▶ [Required action]: Range to reproduce from the entries below: the line with "(* ===== verification/Iec104Station.v", the line with "next station and", and every line in between. Give them exactly and give nothing else.

=== Data ===

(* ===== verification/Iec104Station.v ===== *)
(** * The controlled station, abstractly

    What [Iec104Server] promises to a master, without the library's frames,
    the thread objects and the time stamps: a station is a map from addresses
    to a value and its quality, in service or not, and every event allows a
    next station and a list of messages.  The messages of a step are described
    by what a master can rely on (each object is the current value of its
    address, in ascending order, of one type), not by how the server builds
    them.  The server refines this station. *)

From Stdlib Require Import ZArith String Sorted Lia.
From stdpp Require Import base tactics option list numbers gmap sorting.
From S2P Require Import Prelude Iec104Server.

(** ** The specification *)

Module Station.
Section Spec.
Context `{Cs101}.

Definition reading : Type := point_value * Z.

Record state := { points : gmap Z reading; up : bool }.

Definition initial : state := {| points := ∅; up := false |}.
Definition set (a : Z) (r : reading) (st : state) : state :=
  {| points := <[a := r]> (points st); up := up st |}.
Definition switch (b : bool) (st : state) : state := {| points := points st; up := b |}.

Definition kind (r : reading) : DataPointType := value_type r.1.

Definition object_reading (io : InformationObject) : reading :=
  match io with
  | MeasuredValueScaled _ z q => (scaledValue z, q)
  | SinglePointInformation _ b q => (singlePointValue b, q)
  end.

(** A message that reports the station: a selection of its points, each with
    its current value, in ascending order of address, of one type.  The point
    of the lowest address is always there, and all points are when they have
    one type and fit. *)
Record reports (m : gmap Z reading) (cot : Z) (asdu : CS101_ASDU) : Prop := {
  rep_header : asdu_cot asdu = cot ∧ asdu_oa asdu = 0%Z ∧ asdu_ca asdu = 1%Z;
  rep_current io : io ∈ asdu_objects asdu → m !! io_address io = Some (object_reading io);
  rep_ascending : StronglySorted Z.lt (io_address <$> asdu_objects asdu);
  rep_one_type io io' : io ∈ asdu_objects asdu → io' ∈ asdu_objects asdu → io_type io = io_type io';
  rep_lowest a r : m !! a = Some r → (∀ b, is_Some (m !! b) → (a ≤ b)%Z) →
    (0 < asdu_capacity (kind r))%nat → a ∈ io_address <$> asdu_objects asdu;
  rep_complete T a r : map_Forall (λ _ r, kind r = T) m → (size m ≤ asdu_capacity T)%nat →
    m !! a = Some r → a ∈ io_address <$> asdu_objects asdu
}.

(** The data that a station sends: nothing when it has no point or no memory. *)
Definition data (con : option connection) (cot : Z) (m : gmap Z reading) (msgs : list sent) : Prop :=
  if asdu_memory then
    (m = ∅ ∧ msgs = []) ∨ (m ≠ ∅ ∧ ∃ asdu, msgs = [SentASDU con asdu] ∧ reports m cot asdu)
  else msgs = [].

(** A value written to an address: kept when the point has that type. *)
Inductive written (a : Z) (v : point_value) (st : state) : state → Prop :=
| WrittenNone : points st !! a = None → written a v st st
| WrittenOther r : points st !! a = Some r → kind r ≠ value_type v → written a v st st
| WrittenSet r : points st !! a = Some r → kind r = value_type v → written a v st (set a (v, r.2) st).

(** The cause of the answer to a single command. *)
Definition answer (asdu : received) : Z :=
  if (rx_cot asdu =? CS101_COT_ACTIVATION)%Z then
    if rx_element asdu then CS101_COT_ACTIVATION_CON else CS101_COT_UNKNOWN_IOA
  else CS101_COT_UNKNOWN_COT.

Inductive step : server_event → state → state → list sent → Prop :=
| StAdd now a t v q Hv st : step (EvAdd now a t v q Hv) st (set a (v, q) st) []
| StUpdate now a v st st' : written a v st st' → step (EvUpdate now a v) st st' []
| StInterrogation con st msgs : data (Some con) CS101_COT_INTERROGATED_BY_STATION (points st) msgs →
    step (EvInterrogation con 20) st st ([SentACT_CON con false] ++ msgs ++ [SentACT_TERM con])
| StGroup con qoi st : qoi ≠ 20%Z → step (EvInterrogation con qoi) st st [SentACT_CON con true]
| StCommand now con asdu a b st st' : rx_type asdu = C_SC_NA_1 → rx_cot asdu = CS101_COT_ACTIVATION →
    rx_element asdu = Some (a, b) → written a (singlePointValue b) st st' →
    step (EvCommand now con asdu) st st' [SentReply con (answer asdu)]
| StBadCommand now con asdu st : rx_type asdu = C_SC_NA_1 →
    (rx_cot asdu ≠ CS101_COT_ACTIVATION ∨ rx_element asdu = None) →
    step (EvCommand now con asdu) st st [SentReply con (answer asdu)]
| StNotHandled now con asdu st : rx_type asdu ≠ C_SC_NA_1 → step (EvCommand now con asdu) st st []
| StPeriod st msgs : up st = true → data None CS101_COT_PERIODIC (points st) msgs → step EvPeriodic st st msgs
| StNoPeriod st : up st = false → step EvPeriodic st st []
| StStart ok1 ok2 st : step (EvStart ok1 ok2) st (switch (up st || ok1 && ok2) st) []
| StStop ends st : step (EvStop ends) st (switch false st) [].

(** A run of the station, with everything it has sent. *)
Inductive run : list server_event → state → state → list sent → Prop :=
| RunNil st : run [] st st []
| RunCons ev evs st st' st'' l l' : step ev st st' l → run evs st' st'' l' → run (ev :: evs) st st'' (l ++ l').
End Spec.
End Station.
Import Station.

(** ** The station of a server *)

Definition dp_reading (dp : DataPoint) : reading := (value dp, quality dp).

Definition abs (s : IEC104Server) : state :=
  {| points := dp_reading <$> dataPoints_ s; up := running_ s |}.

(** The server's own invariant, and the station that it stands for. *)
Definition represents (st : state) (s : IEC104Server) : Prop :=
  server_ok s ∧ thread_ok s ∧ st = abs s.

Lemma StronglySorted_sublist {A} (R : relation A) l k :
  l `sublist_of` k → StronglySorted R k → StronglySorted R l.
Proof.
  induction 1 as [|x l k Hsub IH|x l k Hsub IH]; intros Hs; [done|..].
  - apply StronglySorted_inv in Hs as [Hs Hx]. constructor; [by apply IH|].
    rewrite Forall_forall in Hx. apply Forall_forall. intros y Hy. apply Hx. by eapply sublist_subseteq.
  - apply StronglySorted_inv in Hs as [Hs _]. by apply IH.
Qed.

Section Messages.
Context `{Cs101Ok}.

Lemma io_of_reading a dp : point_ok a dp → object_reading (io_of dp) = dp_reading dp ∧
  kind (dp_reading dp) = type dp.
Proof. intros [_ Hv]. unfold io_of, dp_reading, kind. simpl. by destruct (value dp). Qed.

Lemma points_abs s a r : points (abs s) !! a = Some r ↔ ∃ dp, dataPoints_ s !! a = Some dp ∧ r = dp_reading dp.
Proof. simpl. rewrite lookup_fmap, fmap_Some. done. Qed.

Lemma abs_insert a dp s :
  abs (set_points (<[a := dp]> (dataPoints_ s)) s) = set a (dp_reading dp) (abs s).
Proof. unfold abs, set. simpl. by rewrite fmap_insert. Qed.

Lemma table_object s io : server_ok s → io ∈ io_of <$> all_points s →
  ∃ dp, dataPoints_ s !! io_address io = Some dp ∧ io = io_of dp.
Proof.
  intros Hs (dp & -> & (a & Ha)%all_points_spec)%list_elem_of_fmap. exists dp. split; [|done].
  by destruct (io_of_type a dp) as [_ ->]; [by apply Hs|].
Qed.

===
=== Data ===

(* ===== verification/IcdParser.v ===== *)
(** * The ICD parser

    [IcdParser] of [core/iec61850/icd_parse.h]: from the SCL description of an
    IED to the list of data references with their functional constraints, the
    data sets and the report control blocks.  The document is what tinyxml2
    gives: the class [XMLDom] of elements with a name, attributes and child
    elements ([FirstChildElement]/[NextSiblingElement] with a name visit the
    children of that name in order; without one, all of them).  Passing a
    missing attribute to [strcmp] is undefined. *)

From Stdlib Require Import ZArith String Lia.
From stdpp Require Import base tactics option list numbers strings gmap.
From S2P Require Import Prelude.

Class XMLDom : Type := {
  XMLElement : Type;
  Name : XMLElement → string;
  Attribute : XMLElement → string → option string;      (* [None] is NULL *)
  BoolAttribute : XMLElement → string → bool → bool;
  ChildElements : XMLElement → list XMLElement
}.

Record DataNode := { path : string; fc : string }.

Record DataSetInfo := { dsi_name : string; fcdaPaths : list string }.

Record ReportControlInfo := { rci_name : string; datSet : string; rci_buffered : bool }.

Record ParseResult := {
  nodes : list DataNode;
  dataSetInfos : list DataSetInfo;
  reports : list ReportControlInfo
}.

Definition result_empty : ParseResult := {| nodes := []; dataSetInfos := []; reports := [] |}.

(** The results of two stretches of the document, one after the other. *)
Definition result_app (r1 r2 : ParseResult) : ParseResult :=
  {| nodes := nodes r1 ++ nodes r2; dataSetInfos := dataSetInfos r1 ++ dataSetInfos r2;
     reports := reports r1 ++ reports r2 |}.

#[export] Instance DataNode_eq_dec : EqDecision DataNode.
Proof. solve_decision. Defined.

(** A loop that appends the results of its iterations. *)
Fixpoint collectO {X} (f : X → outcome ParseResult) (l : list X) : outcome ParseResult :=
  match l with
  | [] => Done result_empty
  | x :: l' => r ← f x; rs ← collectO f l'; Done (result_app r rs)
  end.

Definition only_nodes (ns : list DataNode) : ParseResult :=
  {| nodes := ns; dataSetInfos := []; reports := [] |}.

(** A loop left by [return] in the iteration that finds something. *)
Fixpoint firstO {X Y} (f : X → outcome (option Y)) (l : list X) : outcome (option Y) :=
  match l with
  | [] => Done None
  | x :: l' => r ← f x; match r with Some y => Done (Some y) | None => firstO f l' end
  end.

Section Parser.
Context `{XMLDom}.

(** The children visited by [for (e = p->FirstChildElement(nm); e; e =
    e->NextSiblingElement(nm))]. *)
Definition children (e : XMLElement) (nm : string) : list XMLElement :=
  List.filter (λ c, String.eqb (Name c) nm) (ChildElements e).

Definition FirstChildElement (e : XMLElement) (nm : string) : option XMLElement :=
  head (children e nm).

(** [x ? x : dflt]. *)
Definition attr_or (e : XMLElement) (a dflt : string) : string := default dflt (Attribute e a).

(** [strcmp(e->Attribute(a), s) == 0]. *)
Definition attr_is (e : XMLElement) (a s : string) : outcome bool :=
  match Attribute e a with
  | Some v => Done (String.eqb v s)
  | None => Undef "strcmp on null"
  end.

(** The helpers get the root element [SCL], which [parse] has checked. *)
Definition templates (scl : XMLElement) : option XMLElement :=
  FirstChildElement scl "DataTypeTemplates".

===

▶ [Result for this task]:
(* ===== verification/Iec104Station.v ===== *)
(** * The controlled station, abstractly

    What [Iec104Server] promises to a master, without the library's frames,
    the thread objects and the time stamps: a station is a map from addresses
    to a value and its quality, in service or not, and every event allows a
    next station and a list of messages.  The messages of a step are described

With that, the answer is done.